Idea Finding aligns with both the programming and goal-setting phases of a project. In a visioning session for Novant Health during the programming phase, for instance, we set up block plans in a conference room and engaged in a Design Thinking exercise called Rose, Bud, Thorn.
This activity allowed staff to provide feedback in the form of color-coded Post-it notes. Pink, a rose, represented a fantastic idea. Green, a bud, meant the idea had merit but wasn’t quite there yet. Blue, a thorn, signified a bad idea. In this case, the thorn was a departmental adjacency that simply didn’t work.
Measuring KPI
During the goal-setting pre-design phase, we ask for feedback that relates to six key design drivers we apply to every healthcare project: Adaptability & Resiliency; Integration of Technology; Quality & Efficiency; The Human Experience; Healthy, Sustainable Buildings; and Patient Safety.
Each client has key performance indicators (KPI) uniquely important to their organization. These KPI are used to measure the success of a healthcare system—from reducing patient falls to improving the patient experience.
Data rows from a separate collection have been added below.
(* ===== verification/AvlProps.v ===== *)
(** * AvlProps: an AVL tree is a sorted list, in logarithmic depth

    A tree in order ([in_order] of {!AvlWalk}) has its nodes sorted by [cmp], heights that differ by what the
    balances say and by at most one, and parent pointers that point to the parents.
    Insertion and deletion act on the sequence of nodes as on a sorted list and keep the
    tree in order, so that no assertion fails and no nil pointer is followed. *)

From Stdlib Require Import Sorting.Sorted.
From S2P Require Import Prelude Avl.

(** ** Shape *)

Fixpoint elements (t : tree) : list addr :=
  match t with Nil => [] | Node _ a _ l r => elements l ++ a :: elements r end.

Fixpoint height (t : tree) : Z :=
  match t with Nil => 0 | Node _ _ _ l r => 1 + Z.max (height l) (height r) end.

Fixpoint balanced (t : tree) : Prop :=
  match t with
  | Nil => True
  | Node _ _ b l r => b = height r - height l ∧ -1 ≤ b ≤ 1 ∧ balanced l ∧ balanced r
  end.

Fixpoint parents (p : option addr) (t : tree) : Prop :=
  match t with
  | Nil => True
  | Node q a _ l r => q = p ∧ parents (Some a) l ∧ parents (Some a) r
  end.

Lemma height_nonneg t : 0 ≤ height t.
Proof. induction t; cbn; lia. Qed.

Lemma elements_reparent p t : elements (reparent p t) = elements t.
Proof. by destruct t. Qed.
Lemma height_reparent p t : height (reparent p t) = height t.
Proof. by destruct t. Qed.
Lemma balanced_reparent p t : balanced (reparent p t) ↔ balanced t.
Proof. by destruct t. Qed.
Lemma parents_reparent p q t : parents q t → parents p (reparent p t).
Proof. destruct t; cbn; naive_solver. Qed.
Lemma bal_reparent p t : bal (reparent p t) = bal t.
Proof. by destruct t. Qed.

Ltac reparent_simpl :=
  rewrite ?elements_reparent, ?height_reparent, ?balanced_reparent, ?bal_reparent in *.

#[export] Hint Resolve parents_reparent : p9.

(** What a link holds that may be out of balance by two. *)
Record leaning (pt : option addr) (a : addr) (b : Z) (l r : tree) : Prop := {
  ln_l : balanced l; ln_r : balanced r;
  ln_b : b = height r - height l; ln_2 : -2 ≤ b ≤ 2;
  ln_pl : parents (Some a) l; ln_pr : parents (Some a) r
}.

(** What balance makes of it. *)
Record righted (p : option addr) (pt : option addr) (a : addr) (b : Z) (l r t : tree) (b' : Z) : Prop := {
  rt_bal : bal t = Ok b';
  rt_ok : balanced t;
  rt_par : parents p t;
  rt_el : elements t = elements l ++ a :: elements r;
  rt_small : -1 ≤ b ≤ 1 → t = Node pt a b l r;
  rt_height : b = -2 ∨ b = 2 → height t = height (Node pt a b l r) - (if decide (b' = 0) then 1 else 0);
  rt_zero : b = -2 ∧ bal l ≠ Ok 0 ∨ b = 2 ∧ bal r ≠ Ok 0 → b' = 0
}.

Ltac shape :=
  cbn [bal reparent height balanced parents elements] in *; destruct_and?; subst; reparent_simpl.

Lemma not_zero (x : Z) : Ok x ≠ Ok 0 → x ≠ 0.
Proof. congruence. Qed.

(** A rotation has been done: check what came out. *)
Ltac rotated :=
  eexists _, _; split; [reflexivity |]; constructor;
  [ reflexivity | shape; split_and?; try done; lia | shape; split_and?; try done; eauto with p9
  | shape; rewrite <- ?app_assoc; cbn; by rewrite <- ?app_assoc | intros; exfalso; lia
  | shape; case_decide; lia
  | intros [[? Hz] | [? Hz]]; shape; try (apply not_zero in Hz); lia ].

Lemma balance_ok pt a b l r p :
  leaning pt a b l r → (-1 ≤ b ≤ 1 → pt = p) →
  ∃ t b', balance (Node pt a b l r) p = Ok t ∧ righted p pt a b l r t b'.
Proof.
  intros [] Hp. unfold balance. case_decide as H1; [| case_decide as H2].
  - pose proof (height_nonneg r). destruct l as [|pc c cb cl cr]; [cbn in *; lia |].
    cbn [bal mbind res_bind]. case_decide; [shape; rotated | rewrite decide_True by (cbn in *; lia)].
    pose proof (height_nonneg cl). destruct cr as [|pd d db dl dr]; [cbn in *; lia |].
    shape. rotated.
  - pose proof (height_nonneg l). destruct r as [|pc c cb cl cr]; [cbn in *; lia |].
    cbn [bal mbind res_bind]. case_decide; [shape; rotated | rewrite decide_True by (cbn in *; lia)].
    pose proof (height_nonneg cr). destruct cl as [|pd d db dl dr]; [cbn in *; lia |].
    shape. rotated.
  - eexists _, _. split; [reflexivity |]. constructor; [reflexivity | | | done | done | lia | ].
    + cbn. auto with lia.
    + cbn. split_and!; [apply Hp; lia | done | done].
    + intros [[? _] | [? _]]; lia.
Qed.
During Idea Finding, we ask the client how they measure those performance indicators and how we might improve them through the built environment. For example, if increased staff satisfaction is a key performance indicator, we might incorporate evidence-based design findings to design areas for staff respite and compare turnover rates from pre- to post-occupancy to measure improvements.
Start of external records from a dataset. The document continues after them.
Lemma putentry_in e q x : Some x ∈ putentry e q ↔ x = e ∨ Some x ∈ q.
Proof.
  rewrite <- !elem_somes. induction q as [|[y|] q IH]; cbn [putentry somes].
  - rewrite somes_none. set_solver.
  - rewrite !list.elem_of_cons, IH. naive_solver.
  - by rewrite list.elem_of_cons.
Qed.

Lemma putentry_nodup e q : e ∉ somes q → NoDup (somes q) → NoDup (somes (putentry e q)).
Proof.
  induction q as [|[y|] q IH]; cbn [putentry somes]; intros Hn Hd.
  - rewrite somes_none. apply list.NoDup_singleton.
  - apply list.NoDup_cons in Hd as [Hy Hd]. apply list.NoDup_cons. split; [| apply IH; set_solver].
    rewrite elem_somes, putentry_in, <- elem_somes. set_solver.
  - by apply list.NoDup_cons.
Qed.

(** Empty the places of a thread. *)
Definition without (P : entry → bool) (q : list (option entry)) : list (option entry) :=
  map (λ x, match x with Some e => if P e then None else Some e | None => None end) q.

Lemma without_lookup P q k e : without P q !! k = Some (Some e) ↔ q !! k = Some (Some e) ∧ P e = false.
Proof.
  unfold without. rewrite list_lookup_fmap. destruct (q !! k) as [[y|]|]; cbn; [| split; [done | by intros [[=] _]] ..].
  destruct (P y) eqn:Hy; split; intros; destruct_and?; simplify_eq; congruence || auto.
Qed.

Lemma without_in P q e : Some e ∈ without P q ↔ Some e ∈ q ∧ P e = false.
Proof. rewrite !list_elem_of_lookup. setoid_rewrite without_lookup. naive_solver. Qed.

Lemma without_somes P q : somes (without P q) = filter (λ e, P e = false) (somes q).
Proof.
  induction q as [|[y|] q IH]; [done | | done]. cbn [without map somes]. rewrite filter_cons, <- IH.
  by destruct (P y).
Qed.

Lemma without_none P q : (∀ e, Some e ∈ q → P e = false) → without P q = q.
Proof.
  intros H. induction q as [|[y|] q IH]; cbn; [done | |].
  - rewrite (H y) by set_solver. f_equal. apply IH. set_solver.
  - f_equal. apply IH. set_solver.
Qed.

Lemma without_without P P' q : without P (without P' q) = without (λ e, P e || P' e) q.
Proof. unfold without. rewrite map_map. apply map_ext. intros [e|]; [| done].
  destruct (P' e); [by rewrite orb_true_r | by rewrite orb_false_r]. Qed.

Lemma delentry_without e q : NoDup (somes q) → delentry e q = without (λ x, bool_decide (x = e)) q.
Proof.
  induction q as [|[y|] q IH]; cbn [delentry somes without map]; intros Hd; [done | |].
  - apply list.NoDup_cons in Hd as [Hy Hd]. destruct (decide (Some y = Some e)) as [[= ->] | Hne].
    + rewrite bool_decide_true by done. f_equal. symmetry. apply (without_none (λ x, bool_decide (x = e))).
      intros x Hx. apply bool_decide_eq_false. intros ->. by apply elem_somes in Hx.
    + rewrite bool_decide_false by congruence. f_equal. by apply IH.
  - rewrite decide_False by done. f_equal. by apply IH.
Qed.

Arguments without : simpl never.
We find this Design Thinking exercise really gets to the heart of what is important to a client and unique to each organization.
The beauty of drilling down into a project through multiple activities is that it gives you a representative sample of an entire organization in about four hours as opposed to three days, which is a standard time frame for a more typical architectural process. It’s a great way to hit the ground running that feeds directly into the design of the project.
Informed by Research: This Is What We Heard
Idea Evaluation takes place during the planning and deliverables pre-design phases of a project. This step is where we analyze the user-focused data and share the findings through Executive Summary reports that give a detailed explanation of the data gathered and every Design Thinking activity that has taken place.
In essence, it’s our way of saying to the planning team: “This is what we heard. Are we on the right track? Did we miss anything?”
It also helps maintain transparent communication and mitigate any confusion from inevitable staff turnover. In the time between early visioning and planning and the actual ribbon-cutting of the hospital, a few years may have transpired. The Executive Summary reports keep the co-design team on the same page.
It’s important to note that during Idea Evaluation, we also work directly with the design teams, who at this stage are going deeper into the project and developing block plans that explain the intricacies of each department. It’s at this point we provide them with literature reviews and visual summaries that help inform what they’re providing to the client.
Powerful, Practical & Customizable
Idea Implementation is the final step in the Design Thinking process. This is where we’ve summarized the findings from the previous step, gathered feedback, and are now making changes.
This is also the stage where we share our findings with key decision-makers, such as physicians and hospital leadership, and gather meaningful feedback post-occupancy on what worked well and what could be improved. This allows our teams to continue to improve their designs and our service to our clients.
Ultimately, Design Thinking is not only a powerful and practical research method but also a customizable tool that design teams can reuse, revise and make their own.
By incorporating it into the overall healthcare design process through the act of creative problem-solving, design professionals stand to gain a greater understanding of some of the issues that can impede both healthcare delivery and healthcare environments and then take the steps needed to help mitigate those challenges.